Marché immobilier rural
Les agriculteurs manquent de terres
Entre une demande immobilière soutenue et un manque de trésorerie, « les achats des agriculteurs reculent depuis 2008 », note la FNSafer.
« Entre 2006 et 2010, en moyenne chaque année, 78.000 ha de terres agricoles sont devenus constructibles », a indiqué Robert Levesque, directeur des Etudes de la Fédération nationale des Safer (FNSafer), lors d’une conférence de presse le 24 mai à Paris. L’immobilier semble prendre le pas sur l’agriculture, en ce qui concerne l’allocation du foncier rural en France. Cependant, des mesures sont prises pour endiguer ce phénomène, notamment la taxe sur les plus-values de terres agricoles devenues constructibles. Mais cette taxe a, pour le moment, du mal à freiner le phénomène de pertes des terres agricoles.

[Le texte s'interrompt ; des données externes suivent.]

(** The test the source makes on sets of dimension names is [candidate]. *)
Lemma candidate_sets location_var v :
  bool_decide ((list_to_set (dimensions v) : gset string)
               ⊆ list_to_set (dimensions location_var))
  && bool_decide (name v ≠ name location_var)
  && bool_decide (0 < size (list_to_set (dimensions v) : gset string))%nat
  = candidate location_var v.
Proof.
  unfold candidate. f_equal; [f_equal|].
  - apply eq_true_iff_eq. rewrite bool_decide_eq_true, forallb_forall.
    split.
    + intros Hsub d Hd%list_elem_of_In. apply bool_decide_eq_true.
      assert (d ∈ (list_to_set (dimensions location_var) : gset string))
        as Hin by (apply Hsub; by apply elem_of_list_to_set).
      by apply elem_of_list_to_set in Hin.
    + intros Hall d Hd%elem_of_list_to_set. apply elem_of_list_to_set.
      apply list_elem_of_In, Hall in Hd. by apply bool_decide_eq_true in Hd.
  - apply bool_decide_ext. destruct (dimensions v) as [|d dims].
    + rewrite list_to_set_nil, size_empty. split; [lia|done].
    + split; [done|]. intros _. rewrite list_to_set_cons.
      destruct (decide (size ({[d]} ∪ list_to_set dims : gset string) = 0%nat))
        as [Hz|Hnz]; [|lia].
      apply size_empty_iff in Hz. set_solver.
Qed.

Lemma potential_coordinates_spec ds location_var :
  NoDup (keys ds) →
  potential_coordinates ds (dimensions location_var) (name location_var)
  = Ok (filter (λ v, candidate location_var v = true) (ds_variables ds)).
Proof.
  intros Hnd. unfold potential_coordinates.
  rewrite for_each_variable_nodup by done.
  etrans; [|apply (for_each_filter (candidate location_var) _ [])].
  apply for_each_ext. intros acc v. by rewrite candidate_sets.
Qed.

(** C7, as stated, fails: the name [lonlat] contains "lat", yet it fills
    the x slot only; the y slot stays unfilled and the inference for the
    face variable of the sample dataset returns none. *)
Lemma name_with_lon_and_lat_fills_x_only :
  PyStr.contains "lat" (PyStr.lower "lonlat") = true
  ∧ location_slots lonlat_dataset "face"
    = Ok {| x_coordinate := Some "lonlat"; y_coordinate := None;
            z_coordinate := None |}
  ∧ find_coordinates_by_location lonlat_dataset "face" 2 = Ok None.
Proof. repeat split; vm_compute; reflexivity. Qed.

(** C7, amended.  For a location variable without a [coordinates]
    attribute, the step of the loop collects exactly the other variables
    whose dimensions are a non-empty subset of its own, in the order of
    the store, and classifies each by a case-insensitive substring match
    on its name: a name containing "lon" fills the x slot; a name
    containing "lat" and not "lon" fills the y slot; any other name fills
    the z slot.  The loop then goes on. *)
Theorem fallback_collects_and_classifies ds location_var s :
  NoDup (keys ds) →
  location_var ∈ ds_variables ds →
  ncattrs location_var !! "coordinates" = None →
  location_step ds s (name location_var)
  = Ok (Continue,
        foldl classify_potential s
          (filter (λ v, candidate location_var v = true) (ds_variables ds)))
  ∧ (∀ v, v ∈ filter (λ v, candidate location_var v = true) (ds_variables ds)
          ↔ v ∈ ds_variables ds
            ∧ name v ≠ name location_var
            ∧ dimensions v ≠ []
            ∧ ∀ d, d ∈ dimensions v → d ∈ dimensions location_var)
  ∧ (∀ s pc,
       (occurs_ignoring_case "lon" (name pc) →
        classify_potential s pc = set_x s (name pc))
       ∧ (occurs_ignoring_case "lat" (name pc) →
          ¬ occurs_ignoring_case "lon" (name pc) →
          classify_potential s pc = set_y s (name pc))
       ∧ (¬ occurs_ignoring_case "lon" (name pc) →
          ¬ occurs_ignoring_case "lat" (name pc) →
          classify_potential s pc = set_z s (name pc))).
Proof.
  intros Hnd Hin Hcoord. split; [|split].
  - unfold location_step.
    rewrite (getitem_nodup _ _ Hnd Hin). simpl.
    unfold getattr. rewrite Hcoord. simpl.
    by rewrite potential_coordinates_spec.
  - intros v. rewrite list_elem_of_filter, candidate_spec. tauto.
  - intros s' pc. unfold classify_potential. repeat split.
    + intros Hlon%contains_lower_spec. by rewrite Hlon.
    + intros Hlat%contains_lower_spec Hlon%contains_lower_false.
      by rewrite Hlon, Hlat.
    + intros Hlon%contains_lower_false Hlat%contains_lower_false.
      by rewrite Hlon, Hlat.
Qed.

Lemma fallback_on_two_faces_dataset :
  location_step two_faces_dataset no_slots "u"
  = Ok (Continue,
        {| x_coordinate := Some "lon_u"; y_coordinate := Some "lat_u";
           z_coordinate := None |}).
Proof.
  destruct (fallback_collects_and_classifies two_faces_dataset
              (mk_variable "u" ["eta_u"; "xi_u"] [("location", AStr "face")])
              no_slots) as (Hstep & _ & _).
  - apply (bool_decide_unpack _). vm_compute. exact I.
  - left.
  - vm_compute. reflexivity.
  - etrans; [exact Hstep|]. vm_compute. reflexivity.
Defined.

Hausse des prix de la terre en zone de grandes cultures, baisse pour l’élevage
« La baisse des taux d’intérêt, permettant d’emprunter pour acheter, et le prix des productions agricoles, surtout depuis 2008, ont tendance à faire progresser les prix du foncier agraire », a indiqué Robert Levesque. Mais cela ne dissuade pas les investisseurs non-agricoles de se positionner sur ce marché. Ainsi, les parts de marché sur le foncier agricole des non-agriculteurs progressent à nouveau en 2010 pour atteindre les 26,7 %, contre 25,3 % en 2009 et 24,7 % en 2008. « La terre est aussi devenue une valeur refuge, au même titre que l’or ou l’argent », a fait remarquer André Thévenot, président de la FNSafer. La volatilité des marchés amènerait ainsi les investisseurs à revenir aux valeurs sûres telle que le foncier. Globalement, en 2010, le prix des terres et prés libres non bâtis a progressé de 1,9 % pour atteindre les 5.230 €/ha en moyenne dans l’Hexagone. Globalement, outre la pression de l’urbanisme, le prix des terres agricoles est très largement fonction de la valeur potentielle des productions. Le prix des terres en zone de grandes cultures a tendance à se raffermir nettement, alors qu’en zones d’élevages il tend à se déprécier. Selon Robert Levesque, le renforcement de la part de marché des non-agriculteurs a participé à la hausse. « Ce sont les terres agricoles à proximité de grands centres urbains, de voies de communications ou de littoraux qui sont les plus convoitées par l’urbanisation », explique Robert Levesque.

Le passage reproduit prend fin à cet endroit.